▼▼▼
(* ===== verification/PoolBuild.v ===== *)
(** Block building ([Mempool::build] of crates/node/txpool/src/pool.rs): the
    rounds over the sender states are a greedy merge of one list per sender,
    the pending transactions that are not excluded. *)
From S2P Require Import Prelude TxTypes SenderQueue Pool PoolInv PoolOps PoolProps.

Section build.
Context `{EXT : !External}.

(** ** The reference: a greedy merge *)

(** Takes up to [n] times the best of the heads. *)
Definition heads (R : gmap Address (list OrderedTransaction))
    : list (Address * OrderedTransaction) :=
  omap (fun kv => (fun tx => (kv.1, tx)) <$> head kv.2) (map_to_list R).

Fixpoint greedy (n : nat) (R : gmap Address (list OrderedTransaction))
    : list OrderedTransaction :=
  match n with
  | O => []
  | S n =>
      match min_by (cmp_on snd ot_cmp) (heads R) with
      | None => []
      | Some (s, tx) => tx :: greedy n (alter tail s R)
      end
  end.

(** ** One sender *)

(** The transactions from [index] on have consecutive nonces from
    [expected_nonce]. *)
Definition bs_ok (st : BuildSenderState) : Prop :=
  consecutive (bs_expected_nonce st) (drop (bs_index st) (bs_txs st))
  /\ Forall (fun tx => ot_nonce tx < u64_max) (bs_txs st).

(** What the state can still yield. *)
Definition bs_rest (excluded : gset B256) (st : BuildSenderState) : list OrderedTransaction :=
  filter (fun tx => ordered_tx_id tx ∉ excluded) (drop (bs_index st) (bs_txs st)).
▲▲▲
**What the task asks**:
Search the data above for the string "Definition" and return every line that has it.

**Exercise output**:
Definition heads (R : gmap Address (list OrderedTransaction))
Definition bs_ok (st : BuildSenderState) : Prop :=
Definition bs_rest (excluded : gset B256) (st : BuildSenderState) : list OrderedTransaction :=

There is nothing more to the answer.